8.Termination. This Agreement is effective as of the date hereof and shall remain in full force and effect until the Standstill Termination Date. The provisions of this Section 8, the second to last sentence of Section 1(a) and Sections 9-15 shall survive the termination of this Agreement. No termination pursuant to this Section 8 shall relieve any Party from liability for any breach of this Agreement prior to such termination.
9.Miscellaneous. The Parties agree that irreparable damage would occur in the event any of the provisions of this Agreement were not performed in accordance with the terms hereof and that such damage would not be adequately compensable in monetary damages. Accordingly, the Parties shall be entitled to seek an injunction or injunctions to prevent breaches of this Agreement, to enforce specifically the terms and provisions of this Agreement exclusively in the Court of Chancery of the State of Delaware or, if such court lacks jurisdiction, the other state or federal courts in the State of Delaware, in addition to any other remedies at law or in equity, and each Party agrees it will not take any action, directly or indirectly, in opposition to the other Party seeking relief. Each Party agrees to waive any bonding requirement under any applicable law, in the case the other Party seeks to enforce the terms hereof by way of equitable relief.

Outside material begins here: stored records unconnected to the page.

(** * gdb_util/instrument_srs.py: instrumenting std::sort under gdb

    A shallow embedding of the [GuiThread] class and of the breakpoint
    command scripts of [gdb_util/instrument_srs.py], and of the debugger
    commands of [my/tt.py] and [my/tools.py], followed by the properties
    of the container model, the message queue, the breakpoint
    choreography and the commands.

    Conventions of the embedding:
    - a [gdb.Value] pointer is its address, a [Z]; pointer arithmetic is
      gdb's: [p + n] advances by [n] elements, [p - q] is the address
      difference divided (C division, truncating) by the element size,
      comparisons compare addresses.  The element size
      [sizeof(int_wrapper_t)] is the section variable [stride]; the
      vector lies inside the address space, so no address computed from
      it wraps around;
    - a Python list is a [list], indexed the Python way (negative indices
      count from the end, anything else out of range raises [IndexError]);
    - the dict [temp_elements] is a [gmap] keyed by strings;
    - [queue.Queue] is the list of its pending items, oldest first;
    - a method of [GuiThread] is a function of the object's state that
      either returns or raises, in both cases with the state it left
      behind (assignments made before a [raise] are not undone);
    - the Qt calls ([QPropertyAnimation], the scene, the view) act on the
      rendering engine only and never on [elements], [temp_elements] or
      [messages]; they are not part of the state. *)

From Stdlib Require Import ZArith Lia HexString.
From stdpp Require Import base option list gmap strings pretty.

Local Open Scope Z_scope.

(** ** Python lists *)

Module PyList.

(** The position designated by index [i] in a list of length [len]:
    [0 <= i < len] is itself, [-len <= i < 0] counts from the end, any
    other index is out of range. *)
Definition position (len : nat) (i : Z) : option nat :=
  if bool_decide (0 <= i < Z.of_nat len) then Some (Z.to_nat i)
  else if bool_decide (- Z.of_nat len <= i < 0) then Some (Z.to_nat (Z.of_nat len + i))
  else None.

(** [l[i]] as an expression; [None] stands for [IndexError]. *)
Definition getitem {A} (l : list A) (i : Z) : option A :=
  n ← position (length l) i; l !! n.

(** [l[i] = x]; [None] stands for [IndexError]. *)
Definition setitem {A} (l : list A) (i : Z) (x : A) : option (list A) :=
  n ← position (length l) i; Some (<[n:=x]> l).

End PyList.

(** ** Data *)

(** Python's [len] of a dict (the record field [size] below takes over
    the short name). *)
Abbreviation len := stdpp.base.size (only parsing).

(** [QPointF(x, y)] with the integer coordinates the module builds. *)
Abbreviation QPointF := (Z * Z)%type (only parsing).

(** An [AnimProxy] around the [Element(idx, value)] made in [run]: the
    index it was created at tells two proxies apart, also when they show
    the same value. *)
Record AnimProxy := { elt_idx : Z; elt_value : Z }.

#[global] Instance AnimProxy_eq_dec : EqDecision AnimProxy.
Proof. solve_decision. Defined.

(** The tuples [(tp, src, dst)] that [_send_message] puts on the queue.
    [show_swap] and [show_move] are its only callers, with these four
    literal values of [tp] and these payload types. *)
Inductive message :=
| Msg_swap (a b : Z)
| Msg_move (src dst : Z)
| Msg_move_from_temp (src : string) (dst : Z)
| Msg_move_to_temp (src : Z) (dst : string).

#[global] Instance message_eq_dec : EqDecision message.
Proof. solve_decision. Defined.

(** The attributes of a [GuiThread] object.  [None] in [elements] and in
    the second component of a [temp_elements] entry is Python's [None]. *)
Record GuiThread := {
  base_addr : Z;
  size : Z;
  messages : list message;
  values : list Z;
  elements : list (option AnimProxy);
  temp_elements : gmap string (QPointF * option AnimProxy)
}.

Definition set_messages (q : list message) (self : GuiThread) : GuiThread :=
  {| base_addr := base_addr self; size := size self; messages := q;
     values := values self; elements := elements self;
     temp_elements := temp_elements self |}.

Definition set_elements (l : list (option AnimProxy)) (self : GuiThread) : GuiThread :=
  {| base_addr := base_addr self; size := size self; messages := messages self;
     values := values self; elements := l;
     temp_elements := temp_elements self |}.

Definition set_temp_elements (t : gmap string (QPointF * option AnimProxy))
    (self : GuiThread) : GuiThread :=
  {| base_addr := base_addr self; size := size self; messages := messages self;
     values := values self; elements := elements self;
     temp_elements := t |}.

(** ** Methods: state and exceptions *)

Inductive exn :=
| IndexError
| KeyError (key : string)
| AttributeError
| RuntimeError (msg : string).

#[global] Instance exn_eq_dec : EqDecision exn.
Proof. solve_decision. Defined.

Inductive outcome (A : Type) :=
| Returns (v : A) (self : GuiThread)
| Raises (e : exn) (self : GuiThread).
Arguments Returns {A} v self.
Arguments Raises {A} e self.

Definition method (A : Type) : Type := GuiThread → outcome A.

#[global] Instance method_ret : MRet method := λ A v self, Returns v self.
#[global] Instance method_bind : MBind method := λ A B k m self,
  match m self with
  | Returns v self' => k v self'
  | Raises e self' => Raises e self'
  end.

Furthermore, each Party (a) consents to submit itself to the personal jurisdiction of the Court of Chancery of the State of Delaware or, if such court lacks jurisdiction, the other state or federal courts in the State of Delaware in the event any dispute arises out of this Agreement or the transactions contemplated by this Agreement, (b) agrees that it shall not attempt to deny or defeat such personal jurisdiction by motion or other request for leave from any such court, (c) agrees that it shall not bring any action relating to this Agreement or the transactions contemplated by this Agreement in any court other than the Court of Chancery or other federal or state courts of the State of Delaware, and each of the Parties irrevocably waives the right to trial by jury, and (d) each Party irrevocably consents to service of process by a reputable overnight mail delivery service, signature requested, to the address set forth in Section 11 of this Agreement or as otherwise provided by applicable law. THIS AGREEMENT AND ANY DISPUTE ARISING OUT OF THIS AGREEMENT OR THE TRANSACTIONS CONTEMPLATED HEREBY SHALL BE GOVERNED IN ALL RESPECTS BY THE LAWS OF THE STATE OF DELAWARE APPLICABLE TO CONTRACTS EXECUTED AND TO BE PERFORMED WHOLLY WITHIN SUCH STATE WITHOUT GIVING EFFECT TO THE CHOICE OF LAW PRINCIPLES OF SUCH STATE.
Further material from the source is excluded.